---------- INPUT RECORDS
(** The document of a life, unless none of its rows is in the window. *)
Definition life_json (from to : Z) (owner : option string) (all : list Json) : outcome (option Json) :=
  let retained := (fun r => redact r owner) <$> List.filter (in_window from to) all in
  if is_nil retained then Done None
  else
    let* first := expect (head all) in
    let told := List.filter (fun r => trace_number "global_seq" r <=? to) all in
    let* _u := all_data told in
    let s := foldl status_step (mkStatus "pending" false "" "") told in
    let* text := explanation retained (trace_text "order_id" first) in
    Done (Some (json_object
      [("order_id", JString (trace_text "order_id" first)); ("owner", JString (trace_text "owner" first)); ("symbol", JString (trace_text "symbol" first));
       ("status", JString (su_status s)); ("reject_reason", JString (su_reject s)); ("cancel_cause", JString (su_cancel s));
       ("aliases", JArray (JString <$> sorted_set (trace_text "order_id" <$> told)));
       ("client_order_ids", JArray (JString <$> sorted_set (List.filter (fun s => negb (String.eqb s "")) (trace_text "client_order_id" <$> told))));
       ("explanation", JString text); ("positions", JArray (position_json <$> retained))])).

(** [orders]. *)
Definition report_orders (rows : list Json) (from to : Z) (owner : option string) : outcome (list Json) :=
  let* _u := all_data rows in
  let* docs := mapO (life_json from to owner) (lives rows) in
  Done (omap id docs).

(** [replay_observed]: the loop of the replay with an observer after each record. *)
Fixpoint observe_records {A : Type} (obs : Z -> string -> Engine unit Z -> A -> result A string) (fuel : nat) (complete : bool) (file : list Z)
    (j : Journal unit) (st : A) : outcome (result (Journal unit * A) string) :=
  match fuel with
  | O => OutOfFuel
  | S fuel =>
    if is_nil file then Done (Ok (j, st))
    else
      match read_frame file with
      | None => Done (if complete then Err "corrupt completed event log"%string else Ok (j, st))
      | Some (r, rest) =>
        if negb (lr_seq r =? next_seq (j_log j)) then Done (Err "event log sequence gap"%string)
        else
          let* x := execute_record r j in
          match x with
          | Err e => Done (Err e)
          | Ok (_, j) =>
            let* e := expect (j_engines j !! lr_symbol r) in
            match obs (lr_seq r) (lr_symbol r) e st with
            | Err e => Done (Err e)
            | Ok st =>
              if u64_max <=? next_seq (j_log j) then Done (Err "event sequence exhausted"%string)
              else observe_records obs fuel complete rest (set_log (mkEventLog (log_file (j_log j)) (next_seq (j_log j) + 1) false) j) st
            end
          end
      end
  end.

Definition journal_observe {A : Type} (obs : Z -> string -> Engine unit Z -> A -> result A string) (schedule : option SessionSchedule) (stp : StpMode)
    (config : SymbolConfig) (complete : bool) (file : list Z) (st : A) : outcome (result (Journal unit * A) string) :=
  match read_exact_or_tail 8 file with
  | None => Done (Err "failed to fill whole buffer"%string)
  | Some (magic, rest) =>
    if bool_decide (magic <> MAGIC) then Done (Err "invalid event log magic/version"%string)
    else
      match read_frame rest with
      | None => Done (Err "missing event-log header"%string)
      | Some (header, rest) =>
        if bool_decide (header <> config_record schedule stp config)
        then Done (Err "event log configuration/replay version mismatch"%string)
        else observe_records obs (S (length rest)) complete rest (journal_new (mkEventLog file 1 false) None None schedule stp tt config) st
      end
  end.

Definition bundle_files : list string := ["manifest.json"; "commands.log"; "events.jsonl"; "expected.json"; "symbols.csv"].

Definition bundle_bytes (dir : Files) : Z := sumZ (fun name => match dir name with Some b => Z.of_nat (length b) | None => 0 end) bundle_files.

(** [Inspection::source_rows] and [source]. *)
Definition source_rows (run : Inspection) : list Json := default (in_rows run) (in_expected_rows run).
Definition source (run : Inspection) : string := match in_expected_rows run with Some _ => "recorded" | None => "replayed" end.

Definition last_seq (rows : list Json) : Z := match last rows with Some r => trace_number "global_seq" r | None => 0 end.

Definition manifest_keys : list string :=
  ["bundle_format"; "canonical_version"; "state_version"; "fxp_version"; "git_sha"; "proto_schema_sha256"; "replay_version"; "symbol_config_file";
   "symbol_config_sha256"; "session_schedule"; "stp_default"; "meta"; "start_time"; "end_time"; "complete"; "commands_sha256"; "trace_version"; "trace_sha256"].

Definition public_manifest (anonymize : bool) (manifest : Json) : Json :=
  match manifest with
  | JObject m =>
    if anonymize
    then JObject (bt_insert "meta" (JString "omitted in anonymized report") (List.filter (fun e => bool_decide (e.1 ∈ manifest_keys)) m))
    else manifest
  | _ => manifest
  end.

Definition legacy_detail : string := "legacy bundle has aggregate expectations only; first event unavailable".

Definition verification_json (run : Inspection) : Json :=
  let status := if negb (in_complete run) then "incomplete" else if in_diverged run then "divergent" else "identical" in
  let first :=
    if in_diverged run then
      match in_expected_rows run with Some r => divergence r (in_rows run) | None => json_object [("detail", JString legacy_detail)] end
    else JNull in
  json_object [("result", JString status); ("source", JString (if in_diverged run then "replayed" else source run)); ("first_divergence", first);
    ("expected", default JNull (in_expected run)); ("actual", summary_json (in_summary run))].

(** The document before names are masked. *)
Definition report_document (c : Config) (manifest : Json) (run : Inspection) (rows retained orders initial : list Json) (total : Json) : Json :=
  json_object
    [("schema", JString SCHEMA); ("manifest", public_manifest (cf_anonymize c) manifest); ("verification", verification_json run);
     ("privacy", json_object [("anonymized_owners", JBool (cf_anonymize c));
                              ("selected_owner", match cf_owner c with Some o => JString o | None => JNull end)]);
     ("window", json_object [("from", json_number (cf_from c)); ("to", json_number (Z.min (cf_to c) (last_seq rows)));
        ("max_rows", json_number MAX_ROWS); ("max_data_bytes", json_number MAX_DATA);
        ("boundary", JString "post-command journal sequence; tape/lifecycles windowed, summary whole run")]);
     ("summary", total); ("orders", JArray orders); ("symbols", JArray (JString <$> sorted_set (trace_text "symbol" <$> rows)));
     ("events", JArray retained); ("books", JArray initial); ("tape", JArray (List.filter (is_kind "trade") retained))].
--------------------
* [GOAL OF THE EXERCISE]: Every record above must be printed again exactly as it stands.

* [TASK RESULT]:
(** The document of a life, unless none of its rows is in the window. *)
Definition life_json (from to : Z) (owner : option string) (all : list Json) : outcome (option Json) :=
  let retained := (fun r => redact r owner) <$> List.filter (in_window from to) all in
  if is_nil retained then Done None
  else
    let* first := expect (head all) in
    let told := List.filter (fun r => trace_number "global_seq" r <=? to) all in
    let* _u := all_data told in
    let s := foldl status_step (mkStatus "pending" false "" "") told in
    let* text := explanation retained (trace_text "order_id" first) in
    Done (Some (json_object
      [("order_id", JString (trace_text "order_id" first)); ("owner", JString (trace_text "owner" first)); ("symbol", JString (trace_text "symbol" first));
       ("status", JString (su_status s)); ("reject_reason", JString (su_reject s)); ("cancel_cause", JString (su_cancel s));
       ("aliases", JArray (JString <$> sorted_set (trace_text "order_id" <$> told)));
       ("client_order_ids", JArray (JString <$> sorted_set (List.filter (fun s => negb (String.eqb s "")) (trace_text "client_order_id" <$> told))));
       ("explanation", JString text); ("positions", JArray (position_json <$> retained))])).

(** [orders]. *)
Definition report_orders (rows : list Json) (from to : Z) (owner : option string) : outcome (list Json) :=
  let* _u := all_data rows in
  let* docs := mapO (life_json from to owner) (lives rows) in
  Done (omap id docs).

(** [replay_observed]: the loop of the replay with an observer after each record. *)
Fixpoint observe_records {A : Type} (obs : Z -> string -> Engine unit Z -> A -> result A string) (fuel : nat) (complete : bool) (file : list Z)
    (j : Journal unit) (st : A) : outcome (result (Journal unit * A) string) :=
  match fuel with
  | O => OutOfFuel
  | S fuel =>
    if is_nil file then Done (Ok (j, st))
    else
      match read_frame file with
      | None => Done (if complete then Err "corrupt completed event log"%string else Ok (j, st))
      | Some (r, rest) =>
        if negb (lr_seq r =? next_seq (j_log j)) then Done (Err "event log sequence gap"%string)
        else
          let* x := execute_record r j in
          match x with
          | Err e => Done (Err e)
          | Ok (_, j) =>
            let* e := expect (j_engines j !! lr_symbol r) in
            match obs (lr_seq r) (lr_symbol r) e st with
            | Err e => Done (Err e)
            | Ok st =>
              if u64_max <=? next_seq (j_log j) then Done (Err "event sequence exhausted"%string)
              else observe_records obs fuel complete rest (set_log (mkEventLog (log_file (j_log j)) (next_seq (j_log j) + 1) false) j) st
            end
          end
      end
  end.

Definition journal_observe {A : Type} (obs : Z -> string -> Engine unit Z -> A -> result A string) (schedule : option SessionSchedule) (stp : StpMode)
    (config : SymbolConfig) (complete : bool) (file : list Z) (st : A) : outcome (result (Journal unit * A) string) :=
  match read_exact_or_tail 8 file with
  | None => Done (Err "failed to fill whole buffer"%string)
  | Some (magic, rest) =>
    if bool_decide (magic <> MAGIC) then Done (Err "invalid event log magic/version"%string)
    else
      match read_frame rest with
      | None => Done (Err "missing event-log header"%string)
      | Some (header, rest) =>
        if bool_decide (header <> config_record schedule stp config)
        then Done (Err "event log configuration/replay version mismatch"%string)
        else observe_records obs (S (length rest)) complete rest (journal_new (mkEventLog file 1 false) None None schedule stp tt config) st
      end
  end.

Definition bundle_files : list string := ["manifest.json"; "commands.log"; "events.jsonl"; "expected.json"; "symbols.csv"].

Definition bundle_bytes (dir : Files) : Z := sumZ (fun name => match dir name with Some b => Z.of_nat (length b) | None => 0 end) bundle_files.

(** [Inspection::source_rows] and [source]. *)
Definition source_rows (run : Inspection) : list Json := default (in_rows run) (in_expected_rows run).
Definition source (run : Inspection) : string := match in_expected_rows run with Some _ => "recorded" | None => "replayed" end.

Definition last_seq (rows : list Json) : Z := match last rows with Some r => trace_number "global_seq" r | None => 0 end.

Definition manifest_keys : list string :=
  ["bundle_format"; "canonical_version"; "state_version"; "fxp_version"; "git_sha"; "proto_schema_sha256"; "replay_version"; "symbol_config_file";
   "symbol_config_sha256"; "session_schedule"; "stp_default"; "meta"; "start_time"; "end_time"; "complete"; "commands_sha256"; "trace_version"; "trace_sha256"].

Definition public_manifest (anonymize : bool) (manifest : Json) : Json :=
  match manifest with
  | JObject m =>
    if anonymize
    then JObject (bt_insert "meta" (JString "omitted in anonymized report") (List.filter (fun e => bool_decide (e.1 ∈ manifest_keys)) m))
    else manifest
  | _ => manifest
  end.

Definition legacy_detail : string := "legacy bundle has aggregate expectations only; first event unavailable".

Definition verification_json (run : Inspection) : Json :=
  let status := if negb (in_complete run) then "incomplete" else if in_diverged run then "divergent" else "identical" in
  let first :=
    if in_diverged run then
      match in_expected_rows run with Some r => divergence r (in_rows run) | None => json_object [("detail", JString legacy_detail)] end
    else JNull in
  json_object [("result", JString status); ("source", JString (if in_diverged run then "replayed" else source run)); ("first_divergence", first);
    ("expected", default JNull (in_expected run)); ("actual", summary_json (in_summary run))].

(** The document before names are masked. *)
Definition report_document (c : Config) (manifest : Json) (run : Inspection) (rows retained orders initial : list Json) (total : Json) : Json :=
  json_object
    [("schema", JString SCHEMA); ("manifest", public_manifest (cf_anonymize c) manifest); ("verification", verification_json run);
     ("privacy", json_object [("anonymized_owners", JBool (cf_anonymize c));
                              ("selected_owner", match cf_owner c with Some o => JString o | None => JNull end)]);
     ("window", json_object [("from", json_number (cf_from c)); ("to", json_number (Z.min (cf_to c) (last_seq rows)));
        ("max_rows", json_number MAX_ROWS); ("max_data_bytes", json_number MAX_DATA);
        ("boundary", JString "post-command journal sequence; tape/lifecycles windowed, summary whole run")]);
     ("summary", total); ("orders", JArray orders); ("symbols", JArray (JString <$> sorted_set (trace_text "symbol" <$> rows)));
     ("events", JArray retained); ("books", JArray initial); ("tape", JArray (List.filter (is_kind "trade") retained))].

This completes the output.